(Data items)

━━━

(* ================================================================== *)
(** * Regular expressions, as [re] runs them                          *)
(* ================================================================== *)

(** The fragment of the pattern language the scraper uses.  [Alt] is the
    ordered choice and [Star] the greedy repetition of a backtracking
    matcher. *)
Inductive re : Type :=
| Eps : re
| Cls : (ascii -> bool) -> re
| Seq : re -> re -> re
| Alt : re -> re -> re
| Star : re -> re.

Definition Chr (c : ascii) : re := Cls (Ascii.eqb c).
Definition Opt (r : re) : re := Alt r Eps.
Definition Plus (r : re) : re := Seq r (Star r).

Fixpoint Lit (l : str) : re :=
  match l with
  | [] => Eps
  | c :: t => Seq (Chr c) (Lit t)
  end.

Fixpoint Rep (n : nat) (r : re) : re :=
  match n with
  | O => Eps
  | S n' => Seq r (Rep n' r)
  end.

(** The rounds of a greedy repetition: [step] matches the body once.  Another
    round is tried first, and must consume a character; when it cannot be
    made to succeed the repetition stops and the continuation runs.  The
    counter [n] bounds the number of rounds by the length of the text. *)
Fixpoint rounds (step : str -> (str -> option str) -> option str)
    (k : str -> option str) (n : nat) (x : str) {struct n} : option str :=
  match n with
  | O => k x
  | S n' =>
      match step x (fun y => if length y <? length x
                             then rounds step k n' y else None) with
      | Some z => Some z
      | None => k x
      end
  end.

(** [bt r x k]: match [r] at the start of [x] and hand the rest of the text
    to the continuation [k]; the first alternative that lets [k] succeed
    wins.  The result is the text left after the whole match. *)
Fixpoint bt (r : re) (x : str) (k : str -> option str) {struct r} : option str :=
  match r with
  | Eps => k x
  | Cls p =>
      match x with
      | c :: t => if p c then k t else None
      | [] => None
      end
  | Seq a b => bt a x (fun y => bt b y k)
  | Alt a b =>
      match bt a x k with
      | Some z => Some z
      | None => bt b x k
      end
  | Star a => rounds (bt a) k (length x) x
  end.

(** [re.match]: the matched text and what follows it. *)
Definition re_match (r : re) (x : str) : option (str * str) :=
  match bt r x Some with
  | Some rest => Some (firstn (length x - length rest) x, rest)
  | None => None
  end.

(** [re.search(...).group(0)]: the match at the leftmost position that has
    one. *)
Fixpoint re_search (r : re) (x : str) : option str :=
  match re_match r x with
  | Some (m, _) => Some m
  | None =>
      match x with
      | [] => None
      | _ :: t => re_search r t
      end
  end.

(** The declarative reading of a pattern. *)
Inductive matches : re -> str -> Prop :=
| m_eps : matches Eps []
| m_cls : forall p c, p c = true -> matches (Cls p) [c]
| m_seq : forall a b x y, matches a x -> matches b y -> matches (Seq a b) (x ++ y)
| m_alt_l : forall a b x, matches a x -> matches (Alt a b) x
| m_alt_r : forall a b x, matches b x -> matches (Alt a b) x
| m_star_nil : forall a, matches (Star a) []
| m_star_cons : forall a x y,
    matches a x -> matches (Star a) y -> matches (Star a) (x ++ y).

(* ================================================================== *)
(** * Scraper.py: price normalisation                                  *)
(* ================================================================== *)

(** A cell of a data frame or an argument of [normalize_price]: a string,
    or the float NaN that pandas puts where a CSV field is empty. *)
Inductive pyval : Type :=
| VStr : str -> pyval
| VNaN : pyval.

(** [r'[$₹]?\d+(?:,\d{3})*(?:\.\d{2})?'], part by part, with [\d] read on
    the ASCII range. *)
Definition price_symbol : re := Opt (Alt (Chr "$") (Lit rupee)).
Definition price_digits : re := Plus (Cls is_digit).
Definition price_group : re := Seq (Chr ",") (Rep 3 (Cls is_digit)).
Definition price_fraction : re := Opt (Seq (Chr ".") (Rep 2 (Cls is_digit))).

Definition price_re : re :=
  Seq price_symbol (Seq price_digits (Seq (Star price_group) price_fraction)).

(** The text the pattern is searched in: line breaks become spaces, the
    ends are stripped and white space runs are collapsed. *)
Definition clean_text (x : str) : str :=
  collapse_spaces (strip (map (fun c => if Ascii.eqb c CR then SP else c)
                           (map (fun c => if Ascii.eqb c LF then SP else c) x))).

Definition normalize_price (price : pyval) : str :=
  match price with
  | VNaN => []
  | VStr x =>
      match re_search price_re (clean_text x) with
      | Some m => str_replace (py ",") [] m
      | None => []
      end
  end.

(** The greedy reading of [price_re] at one position: what is left of the
    text after the currency symbol, the digits, the comma groups and the
    fraction; [None] when no digit follows the optional symbol. *)
Definition after_symbol (x : str) : str :=
  match x with
  | c :: t =>
      if Ascii.eqb "$" c then t
      else if prefixb rupee x then skipn 3 x else x
  | [] => []
  end.

Fixpoint after_groups (x : str) : str :=
  match x with
  | c :: d1 :: d2 :: d3 :: t =>
      if Ascii.eqb "," c && is_digit d1 && is_digit d2 && is_digit d3
      then after_groups t else x
  | _ => x
  end.

Definition after_fraction (x : str) : str :=
  match x with
  | c :: d1 :: d2 :: t =>
      if Ascii.eqb "." c && is_digit d1 && is_digit d2 then t else x
  | _ => x
  end.

Definition price_rest (x : str) : option str :=
  match after_symbol x with
  | d :: t =>
      if is_digit d
      then Some (after_fraction (after_groups (drop_while is_digit t)))
      else None
  | [] => None
  end.

(** The strings [normalize_price] produces when it finds a price: an optional
    currency symbol, digits, and an optional fraction of two digits. *)
Definition canonical_price (p : str) : Prop :=
  exists sym ds fr,
    p = sym ++ ds ++ fr /\
    (sym = [] \/ sym = py "$" \/ sym = rupee) /\
    ds <> [] /\ forallb is_digit ds = true /\
    (fr = [] \/ exists d1 d2, fr = "."%char :: d1 :: d2 :: nil /\
                              is_digit d1 = true /\ is_digit d2 = true).

(* ================================================================== *)
(** * Python floats                                                    *)
(* ================================================================== *)

(** A float is modelled by the exact rational its literal denotes; the two
    infinities and NaN are kept apart because [float] accepts their names
    and comparisons treat them specially.  Binary rounding is left out: it
    is monotone, so that it can only merge values the model keeps apart, and
    it is exact on the two-decimal prices of ordinary size that
    [normalize_price] produces. *)
Inductive pyfloat : Type :=
| FNum : Q -> pyfloat
| FInf : bool -> pyfloat        (* [true] for the negative one *)
| FNaN : pyfloat.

━━━

PROBLEM REQUIREMENTS:
Could you give every entry again, exactly as written?

WRITTEN SOLUTION:
(* ================================================================== *)
(** * Regular expressions, as [re] runs them                          *)
(* ================================================================== *)

(** The fragment of the pattern language the scraper uses.  [Alt] is the
    ordered choice and [Star] the greedy repetition of a backtracking
    matcher. *)
Inductive re : Type :=
| Eps : re
| Cls : (ascii -> bool) -> re
| Seq : re -> re -> re
| Alt : re -> re -> re
| Star : re -> re.

Definition Chr (c : ascii) : re := Cls (Ascii.eqb c).
Definition Opt (r : re) : re := Alt r Eps.
Definition Plus (r : re) : re := Seq r (Star r).

Fixpoint Lit (l : str) : re :=
  match l with
  | [] => Eps
  | c :: t => Seq (Chr c) (Lit t)
  end.

Fixpoint Rep (n : nat) (r : re) : re :=
  match n with
  | O => Eps
  | S n' => Seq r (Rep n' r)
  end.

(** The rounds of a greedy repetition: [step] matches the body once.  Another
    round is tried first, and must consume a character; when it cannot be
    made to succeed the repetition stops and the continuation runs.  The
    counter [n] bounds the number of rounds by the length of the text. *)
Fixpoint rounds (step : str -> (str -> option str) -> option str)
    (k : str -> option str) (n : nat) (x : str) {struct n} : option str :=
  match n with
  | O => k x
  | S n' =>
      match step x (fun y => if length y <? length x
                             then rounds step k n' y else None) with
      | Some z => Some z
      | None => k x
      end
  end.

(** [bt r x k]: match [r] at the start of [x] and hand the rest of the text
    to the continuation [k]; the first alternative that lets [k] succeed
    wins.  The result is the text left after the whole match. *)
Fixpoint bt (r : re) (x : str) (k : str -> option str) {struct r} : option str :=
  match r with
  | Eps => k x
  | Cls p =>
      match x with
      | c :: t => if p c then k t else None
      | [] => None
      end
  | Seq a b => bt a x (fun y => bt b y k)
  | Alt a b =>
      match bt a x k with
      | Some z => Some z
      | None => bt b x k
      end
  | Star a => rounds (bt a) k (length x) x
  end.

(** [re.match]: the matched text and what follows it. *)
Definition re_match (r : re) (x : str) : option (str * str) :=
  match bt r x Some with
  | Some rest => Some (firstn (length x - length rest) x, rest)
  | None => None
  end.

(** [re.search(...).group(0)]: the match at the leftmost position that has
    one. *)
Fixpoint re_search (r : re) (x : str) : option str :=
  match re_match r x with
  | Some (m, _) => Some m
  | None =>
      match x with
      | [] => None
      | _ :: t => re_search r t
      end
  end.

(** The declarative reading of a pattern. *)
Inductive matches : re -> str -> Prop :=
| m_eps : matches Eps []
| m_cls : forall p c, p c = true -> matches (Cls p) [c]
| m_seq : forall a b x y, matches a x -> matches b y -> matches (Seq a b) (x ++ y)
| m_alt_l : forall a b x, matches a x -> matches (Alt a b) x
| m_alt_r : forall a b x, matches b x -> matches (Alt a b) x
| m_star_nil : forall a, matches (Star a) []
| m_star_cons : forall a x y,
    matches a x -> matches (Star a) y -> matches (Star a) (x ++ y).

(* ================================================================== *)
(** * Scraper.py: price normalisation                                  *)
(* ================================================================== *)

(** A cell of a data frame or an argument of [normalize_price]: a string,
    or the float NaN that pandas puts where a CSV field is empty. *)
Inductive pyval : Type :=
| VStr : str -> pyval
| VNaN : pyval.

(** [r'[$₹]?\d+(?:,\d{3})*(?:\.\d{2})?'], part by part, with [\d] read on
    the ASCII range. *)
Definition price_symbol : re := Opt (Alt (Chr "$") (Lit rupee)).
Definition price_digits : re := Plus (Cls is_digit).
Definition price_group : re := Seq (Chr ",") (Rep 3 (Cls is_digit)).
Definition price_fraction : re := Opt (Seq (Chr ".") (Rep 2 (Cls is_digit))).

Definition price_re : re :=
  Seq price_symbol (Seq price_digits (Seq (Star price_group) price_fraction)).

(** The text the pattern is searched in: line breaks become spaces, the
    ends are stripped and white space runs are collapsed. *)
Definition clean_text (x : str) : str :=
  collapse_spaces (strip (map (fun c => if Ascii.eqb c CR then SP else c)
                           (map (fun c => if Ascii.eqb c LF then SP else c) x))).

Definition normalize_price (price : pyval) : str :=
  match price with
  | VNaN => []
  | VStr x =>
      match re_search price_re (clean_text x) with
      | Some m => str_replace (py ",") [] m
      | None => []
      end
  end.

(** The greedy reading of [price_re] at one position: what is left of the
    text after the currency symbol, the digits, the comma groups and the
    fraction; [None] when no digit follows the optional symbol. *)
Definition after_symbol (x : str) : str :=
  match x with
  | c :: t =>
      if Ascii.eqb "$" c then t
      else if prefixb rupee x then skipn 3 x else x
  | [] => []
  end.

Fixpoint after_groups (x : str) : str :=
  match x with
  | c :: d1 :: d2 :: d3 :: t =>
      if Ascii.eqb "," c && is_digit d1 && is_digit d2 && is_digit d3
      then after_groups t else x
  | _ => x
  end.

Definition after_fraction (x : str) : str :=
  match x with
  | c :: d1 :: d2 :: t =>
      if Ascii.eqb "." c && is_digit d1 && is_digit d2 then t else x
  | _ => x
  end.

Definition price_rest (x : str) : option str :=
  match after_symbol x with
  | d :: t =>
      if is_digit d
      then Some (after_fraction (after_groups (drop_while is_digit t)))
      else None
  | [] => None
  end.

(** The strings [normalize_price] produces when it finds a price: an optional
    currency symbol, digits, and an optional fraction of two digits. *)
Definition canonical_price (p : str) : Prop :=
  exists sym ds fr,
    p = sym ++ ds ++ fr /\
    (sym = [] \/ sym = py "$" \/ sym = rupee) /\
    ds <> [] /\ forallb is_digit ds = true /\
    (fr = [] \/ exists d1 d2, fr = "."%char :: d1 :: d2 :: nil /\
                              is_digit d1 = true /\ is_digit d2 = true).

(* ================================================================== *)
(** * Python floats                                                    *)
(* ================================================================== *)

(** A float is modelled by the exact rational its literal denotes; the two
    infinities and NaN are kept apart because [float] accepts their names
    and comparisons treat them specially.  Binary rounding is left out: it
    is monotone, so that it can only merge values the model keeps apart, and
    it is exact on the two-decimal prices of ordinary size that
    [normalize_price] produces. *)
Inductive pyfloat : Type :=
| FNum : Q -> pyfloat
| FInf : bool -> pyfloat        (* [true] for the negative one *)
| FNaN : pyfloat.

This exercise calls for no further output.